ヒューマンインタフェース2026

日時:
会場:
岡山大学 津島キャンパス

特別講演 9月17日(木)午後


優しさを技術で伝えるケア技法・ユマニチュード

Yves Gineste(ジネスト・マレスコッティ研究所所長)
本田美和子(国立病院機構東京医療センター 医療経営情報・高齢者ケア研究室室長)

 AIが私たちの暮らしの中に自然に溶け込んでいくなかで、ケアの現場もまた例外ではありません。本講演では、優しさを伝えるケア技法「ユマニチュード」がもつ、AI時代におけるヒューマンインタフェースの新たな可能性について考えます。
 ユマニチュードは、「見る・話す・触れる・立つ」という4つの柱を組み合わせたマルチモーダルなコミュニケーションと、それをひとつのシークエンスとして行う「5つのステップ」を基礎として、人と人とのよりよい関係性を構築するケア技法です。
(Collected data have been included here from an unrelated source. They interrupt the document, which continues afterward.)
(** * libvzctl: the cgroup core (lib/cgroup.c)

    A shallow embedding of the cgroup management code of libvzctl and the
    properties of it that its specification states.

    The C code is a sequence of system calls whose results decide the
    control flow.  The embedding keeps that shape: every function of
    cgroup.c is a computation in a state-and-failure monad over

    - an abstract kernel state [W] reached only through the system calls of
      the class [Kernel], each of which returns a value or an errno;
    - the process' own mutable data: [errno], the controller table with its
      lazily resolved mount paths, the cached slice name and the log.

    [int] values are [Z], [useconds_t] and [unsigned long] are [Z] with the
    wrap-around written out, loops that C does not bound take a fuel
    argument and yield [None] when it runs out. *)

From Stdlib Require Import ZArith List String Ascii Bool Lia.
From Stdlib Require Import Floats.SpecFloat.
Import ListNotations.

Local Open Scope string_scope.
Local Open Scope list_scope.
Local Open Scope Z_scope.

Infix "+++" := String.append (at level 60, right associativity).

(** ** errno values (Linux, asm-generic/errno-base.h) *)

Module Errno.
Definition ENOENT : Z := 2.
Definition EBADF : Z := 9.
Definition EFAULT : Z := 14.
Definition ENOMEM : Z := 12.
Definition EACCES : Z := 13.
Definition EBUSY : Z := 16.
Definition EEXIST : Z := 17.
Definition ENOTDIR : Z := 20.
Definition EINVAL : Z := 22.
Definition EMFILE : Z := 24.
End Errno.
Import Errno.

(** The result of a system call: a value, or [-1] with [errno] set. *)
Inductive res (A : Type) : Type :=
| Ok (a : A)
| Err (e : Z).
Arguments Ok {A} a.
Arguments Err {A} e.

Definition is_err {A} (r : res A) : bool :=
  match r with Ok _ => false | Err _ => true end.

(** [struct stat], the fields cgroup.c looks at. *)
Record stat : Type := mkStat {
  st_dev : Z;
  st_ino : Z;
  st_isdir : bool          (* S_ISDIR(st_mode) *)
}.

(** The identity of a file as the spec has it: device and inode. *)
Definition same_identity (a b : stat) : bool :=
  ((st_dev a =? st_dev b) && (st_ino a =? st_ino b))%bool.

Inductive oflag : Type :=
| O_RDONLY
| O_WRONLY
| O_WRONLY_CLOEXEC
| O_DIRECTORY.

(** mount(2) flags used by the bind-mount code. *)
Inductive mflag : Type :=
| MS_NONE
| MS_SLAVE
| MS_BIND
| MS_BIND_PRIVATE.

(** ** The kernel and the library helpers outside cgroup.c

    A call answers [Ok] with its non-negative return value or [Err] with
    the errno of a return of -1.

    [os_readdir] stands for [fdopendir]/[rewinddir] followed by the
    [readdir] calls up to [NULL]: the names the enumeration yields, in its
    order.  The names can be stale; that shows in the later [os_fstatat]
    and [os_openat] on them.

    [os_proc_mounts] and [os_proc_cgroups] stand for [fopen] of the two
    files: the lines of the file, each without the newline that ends it.

    [os_make_dir], [os_get_global_param] and [os_alloc] stand for
    [make_dir(path, 1)], [get_global_param] and the allocating helpers
    ([malloc], [xstrdup], [add_str_param]) of the library, which live
    outside cgroup.c.  [os_make_dir] answers with the return value and
    with the errno the call leaves, [None] when it leaves errno alone:
    cgroup.c reads errno after a [make_dir] that failed. *)
Class Kernel (W : Type) : Type := {
  os_open : string -> oflag -> W -> res Z * W;
  os_openat : Z -> string -> W -> res Z * W;
  os_close : Z -> W -> res unit * W;
  os_read : Z -> Z -> W -> res (list ascii) * W;
  os_write : Z -> string -> Z -> W -> res Z * W;
  os_fstat : Z -> W -> res stat * W;
  os_fstatat : Z -> string -> W -> res stat * W;
  os_readdir : Z -> W -> res (list string) * W;
  os_unlinkat : Z -> string -> W -> res unit * W;
  os_rmdir : string -> W -> res unit * W;
  os_usleep : Z -> W -> W;
  os_sleep : Z -> W -> W;
  os_access : string -> W -> res unit * W;
  os_mount : option string -> string -> option string -> mflag -> W -> res unit * W;
  os_umount : string -> W -> res unit * W;
  os_unlink : string -> W -> res unit * W;
  os_symlink : string -> string -> W -> res unit * W;
  os_proc_mounts : W -> res (list string) * W;
  os_proc_cgroups : W -> res (list string) * W;
  os_make_dir : string -> W -> Z * option Z * W;
  os_get_global_param : string -> W -> option string * W;
  os_alloc : W -> bool * W
}.

(** ** Constants of the headers outside cgroup.c

    cgroup.h, vzerror.h and util.h are not part of the file; their
    constants are parameters.  The error codes are non-zero, as every
    caller that tests [if (ret)] relies on. *)
Class Consts : Type := {
  VZCTL_E_SYSTEM : Z;
  VZCTL_E_NOMEM : Z;
  VZCTL_E_RESOURCE : Z;
  VZCTL_E_INVAL : Z;
  VZCTL_E_CREATE_DIR : Z;
  VZCTL_E_CPUMASK : Z;
  STR_SIZE : Z;
  VZCTL_CMD_RESUME : Z;
  VZCTL_CMD_SUSPEND : Z;
  SYSTEMD_CTID_SCOPE : string -> string;   (* SYSTEMD_CTID_SCOPE_FMT applied to a ctid *)
  VZCTL_E_SYSTEM_nz : VZCTL_E_SYSTEM <> 0;
  VZCTL_E_NOMEM_nz : VZCTL_E_NOMEM <> 0;
  VZCTL_E_RESOURCE_nz : VZCTL_E_RESOURCE <> 0;
  VZCTL_E_CREATE_DIR_nz : VZCTL_E_CREATE_DIR <> 0;
  VZCTL_E_CPUMASK_nz : VZCTL_E_CPUMASK <> 0
}.

(** Modelled from the spec: the controller names behind the CG_* macros of
    cgroup.h, in the order of section 3 of the specification. *)
Definition CG_CPU := "cpu".
Definition CG_CPUSET := "cpuset".
Definition CG_NET_CLS := "net_cls".
Definition CG_MEMORY := "memory".
Definition CG_DEVICES := "devices".
Definition CG_BLKIO := "blkio".
Definition CG_FREEZER := "freezer".
Definition CG_UB := "beancounter".
Definition CG_VE := "ve".
Definition CG_PERF_EVENT := "perf_event".
Definition CG_HUGETLB := "hugetlb".
Definition CG_PIDS := "pids".

(** ** Process state *)

Record cg_ctl : Type := mkCtl {
  subsys : string;
  is_prvt : bool;
  mount_path : option string      (* NULL until resolved *)
}.

Definition cg_ctl_map : list cg_ctl :=
  [ mkCtl CG_CPU false None;
    mkCtl CG_CPUSET false None;
    mkCtl CG_NET_CLS false None;
    mkCtl CG_MEMORY false None;
    mkCtl CG_DEVICES false None;
    mkCtl CG_BLKIO false None;
    mkCtl CG_FREEZER false None;
    mkCtl CG_UB true None;
    mkCtl CG_VE true None;
    mkCtl CG_PERF_EVENT false None;
    mkCtl CG_HUGETLB false None;
    mkCtl CG_PIDS false None;
    mkCtl "systemd" false None ].

(** One message handed to the logging sink by [logger] or [vzctl_err]. *)
Record logent : Type := mkLog {
  log_level : Z;
  log_errno : Z;
  log_msg : string
}.

Record state (W : Type) : Type := mkState {
  os : W;
  errno : Z;
  ctl_map : list cg_ctl;          (* the static cg_ctl_map[] *)
  slice : option string;          (* statics of cg_get_slice_name; None: !inited *)
  log : list logent
}.
Arguments mkState {W}.
Arguments os {W}.
Arguments errno {W}.
Arguments ctl_map {W}.
Arguments slice {W}.
Arguments log {W}.

Definition init_state {W} (w : W) : state W := mkState w 0 cg_ctl_map None [].

(** ** The monad: state, and [None] when a loop runs out of fuel *)

Definition M (W A : Type) : Type := state W -> option (A * state W).

Definition ret {W A} (a : A) : M W A := fun s => Some (a, s).

Definition bind {W A B} (m : M W A) (k : A -> M W B) : M W B :=
  fun s => match m s with
           | Some (a, s') => k a s'
           | None => None
           end.

Definition diverge {W A} : M W A := fun _ => None.

Declare Scope cg_scope.
Delimit Scope cg_scope with cg.
Notation "x <- m ;; k" := (bind m (fun x => k))
  (at level 100, m at next level, right associativity) : cg_scope.
Notation "m ;;; k" := (bind m (fun _ => k))
  (at level 100, right associativity) : cg_scope.
Local Open Scope cg_scope.

Definition get_errno {W} : M W Z := fun s => Some (errno s, s).

Definition set_errno {W} (e : Z) : M W unit :=
  fun s => Some (tt, mkState (os s) e (ctl_map s) (slice s) (log s)).

(** A system call: the kernel moves on, and a failure stores its errno. *)
Definition sys {W A} (f : W -> res A * W) : M W (res A) :=
  fun s => let (r, w) := f (os s) in
           Some (r, mkState w (match r with Ok _ => errno s | Err e => e end)
                            (ctl_map s) (slice s) (log s)).

(** A helper that cannot set errno in a way the code looks at. *)
Definition ext {W A} (f : W -> A * W) : M W A :=
  fun s => let (r, w) := f (os s) in
           Some (r, mkState w (errno s) (ctl_map s) (slice s) (log s)).

(** A helper that reports in its return value and leaves an errno. *)
Definition ext_errno {W A} (f : W -> A * option Z * W) : M W A :=
  fun s => let '(r, e, w) := f (os s) in
           Some (r, mkState w (match e with Some e => e | None => errno s end)
                            (ctl_map s) (slice s) (log s)).

Definition logger {W} (level eno : Z) (msg : string) : M W unit :=
  fun s => Some (tt, mkState (os s) (errno s) (ctl_map s) (slice s)
                             (log s ++ [mkLog level eno msg])).

(** [vzctl_err(rc, eno, fmt, ...)]: log at level -1 and evaluate to [rc]. *)
Definition vzctl_err {W} (rc eno : Z) (msg : string) : M W Z :=
  logger (-1) eno msg ;;; ret rc.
これまで私たちは、「なぜユマニチュードが有効なのか」という問いに対して、様々な領域の研究者とともに科学的な解明に取り組んできました。
その成果として、コミュニケーションの定量化やケア技術の分析が進み、さらにこれらの知見をもとに、拡張現実(AR)を活用したシミュレーション教育システムも社会実装されています。
 AIや大規模言語モデルの発展により、「何ができるか」という問いに対して技術的な解明が進んでいますが、これをケアの現場で考える時、「AIは人に優しさを提供できるのか」という問いが生まれます。
 優しさとは「人とはいかなる存在か」という哲学的な問いと、身体性を伴うインタラクションによって生まれる関係性そのものであり、そしてその関係性こそが、誰もが自律して生きることが可能となる社会を支えています。ヒューマンインタフェースは、単なる双方向性の情報の移動ではなく、人の尊厳やつながりを支える関係性を生み出す装置です。本講演では、科学技術と共生し、自律した社会の実現について考えていきたいと思います。